One approach is to ensure that the oral opioid dose or PCA background infusion or provides no more than 50% of a patient’s total opioid requirements (Macintyre & Schug, 2015) – and usually even less (25-30%). As daily opioid requirements may decrease rapidly in the acute pain setting, the rate of a background infusion or the dose of oral opioid, should be reassessed frequently and reduced appropriately, so that these doses remain a similar proportion of the patient’s overall daily opioid requirement.


In patients who are opioid-tolerant, background infusions may sometimes be used in place of the patient’s normal (preadmission) maintenance opioids. But in this setting, the patient’s baseline opioid requirements at least are already known.

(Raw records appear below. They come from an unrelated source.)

(* ===== verification/TaskStoreRaces.v ===== *)
(** Interleaved executions of the sharded task store.

    A goroutine changes a record under its shard's lock and updates the indexes
    afterwards, in critical sections of their own; [requeueExpiredRunning] pops a
    deadline in one section and requeues the task in another.  [mstep] interleaves
    these sections freely.  A [create] with an idempotency key holds [idemMu]
    throughout, and every access to the key index is under that lock, so its
    update is taken at the shard's section.

    Theorems: the records always are those of the single-lock store after the
    operations in the order of their shard sections, with the same replies; a
    completion is accepted only from the holder of the latest lease; indexes are
    exact for every task whose updates did not overlap.  Two executions show what
    overlapping updates and a clock set back do to the deadline heap. *)
From S2P Require Import Prelude Bytes MetaStore TaskHeap TaskStore TaskStoreSpec.

Open Scope Z_scope.

(** ** The machine *)

(** The operations that change records. *)
Inductive write_op :=
| WCreate (task : Task) (idempotencyKey : string)
| WLease (taskID workerID : string)
| WRequeue (taskID : string) (leaseEpoch maxAge : Z)
| WComplete (taskID workerID : string) (leaseEpoch status : Z) (resultJSON : bytes) (taskErr : string).

(** The critical section under the shard's lock. *)
Definition write_shard (s : taskStore) (op : write_op) (now : Z) : taskStore * reply * change :=
  match op with
  | WCreate task key =>
      match (if str_empty key then None else ts_byIdem s !! key ≫= shard_get s) with
      | Some existing => (s, RTask existing true, None)
      | None =>
          let '(s, t, c) := create_shard s task key now in
          (if str_empty key then s else with_byIdem s (<[key := tk_TaskID t]> (ts_byIdem s)), RTask t false, c)
      end
  | WLease id w => let '(s, r, c) := lease_shard s id w now in (s, RResult r, c)
  | WRequeue id e maxAge => let '(s, (t, b), c) := requeue_shard s id e maxAge now in (s, RTask t b, c)
  | WComplete id w e st res err => let '(s, r, c) := complete_shard s id w e st res err now in (s, RResult r, c)
  end.

(** The store, the index updates under way (each with its task), the deadlines
    popped but not yet acted on (with the age to check), and the history of
    shard sections. *)
Definition event : Type := write_op * Z * reply.
Record machine := {
  mc_store : taskStore;
  mc_pending : list (string * list index_action);
  mc_popped : list (taskDeadline * Z);
  mc_now : Z;
  mc_trace : list event
}.
Definition start (now : Z) : machine :=
  {| mc_store := init; mc_pending := []; mc_popped := []; mc_now := now; mc_trace := [] |}.

Definition started (c : change) : list (string * list index_action) :=
  match c with None => [] | Some (p, t) => [(tk_TaskID t, index_actions p t)] end.

(** A shard section at time [now]. *)
Definition write_step (m : machine) (op : write_op) (now : Z) (popped : list (taskDeadline * Z)) : machine :=
  let '(s, r, c) := write_shard (mc_store m) op now in
  {| mc_store := s; mc_pending := mc_pending m ++ started c; mc_popped := popped; mc_now := now;
     mc_trace := mc_trace m ++ [(op, now, r)] |}.

Inductive mstep : machine → machine → Prop :=
| step_write m op now : mstep m (write_step m op now (mc_popped m))
| step_index m k id a acts :
    mc_pending m !! k = Some (id, a :: acts) →
    mstep m {| mc_store := run_action (mc_store m) a; mc_pending := <[k := (id, acts)]> (mc_pending m);
               mc_popped := mc_popped m; mc_now := mc_now m; mc_trace := mc_trace m |}
| step_pop m now maxAge s d :
    0 < maxAge →
    pop_running (mc_store m) (i64 (now - Milliseconds maxAge)) = (s, Some d) →
    mstep m {| mc_store := s; mc_pending := mc_pending m; mc_popped := mc_popped m ++ [(d, maxAge)];
               mc_now := now; mc_trace := mc_trace m |}
| step_requeue m k d maxAge now :
    mc_popped m !! k = Some (d, maxAge) →
    mstep m (write_step m (WRequeue (td_taskID d) (td_leaseEpoch d) maxAge) now (delete k (mc_popped m))).

(** A scheduler's choice, executed; [None] when it is not enabled. *)
Inductive choice := Write (op : write_op) (now : Z) | Act (k : nat) | Pop (now maxAge : Z) | Requeue (k : nat) (now : Z).
Definition run_choice (m : machine) (c : choice) : option machine :=
  match c with
  | Write op now => Some (write_step m op now (mc_popped m))
  | Act k =>
      match mc_pending m !! k with
      | Some (id, a :: acts) =>
          Some {| mc_store := run_action (mc_store m) a; mc_pending := <[k := (id, acts)]> (mc_pending m);
                  mc_popped := mc_popped m; mc_now := mc_now m; mc_trace := mc_trace m |}
      | _ => None
      end
  | Pop now maxAge =>
      if 0 <? maxAge then
        match pop_running (mc_store m) (i64 (now - Milliseconds maxAge)) with
        | (s, Some d) =>
            Some {| mc_store := s; mc_pending := mc_pending m; mc_popped := mc_popped m ++ [(d, maxAge)];
                    mc_now := now; mc_trace := mc_trace m |}
        | (_, None) => None
        end
      else None
  | Requeue k now =>
      match mc_popped m !! k with
      | Some (d, maxAge) => Some (write_step m (WRequeue (td_taskID d) (td_leaseEpoch d) maxAge) now (delete k (mc_popped m)))
      | None => None
      end
  end.
Fixpoint run_choices (m : machine) (cs : list choice) : option machine :=
  match cs with [] => Some m | c :: cs => m ← run_choice m c; run_choices m cs end.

Anaesthetists and other doctors who prescribe oral opioid analgesia concurrently with PCA need to consider these issues as they would when prescribing a PCA background infusion and take appropriate steps to minimise the risk of OIVI. In some patients with low PCA opioid requirements, such concurrent prescriptions may be best avoided.


Resources

George JA, Lin EE, Hanna MN et al (2010) The effect of intravenous opioid patient-controlled analgesia with and without background infusion on respiratory depression: a meta-analysis. J Opioid Manag 6(1): 47-54.

Macintyre PE & Schug SA (2015) Acute Pain Management a Practical Guide. Boca Raton, CRC Press, Taylor and Francis Group.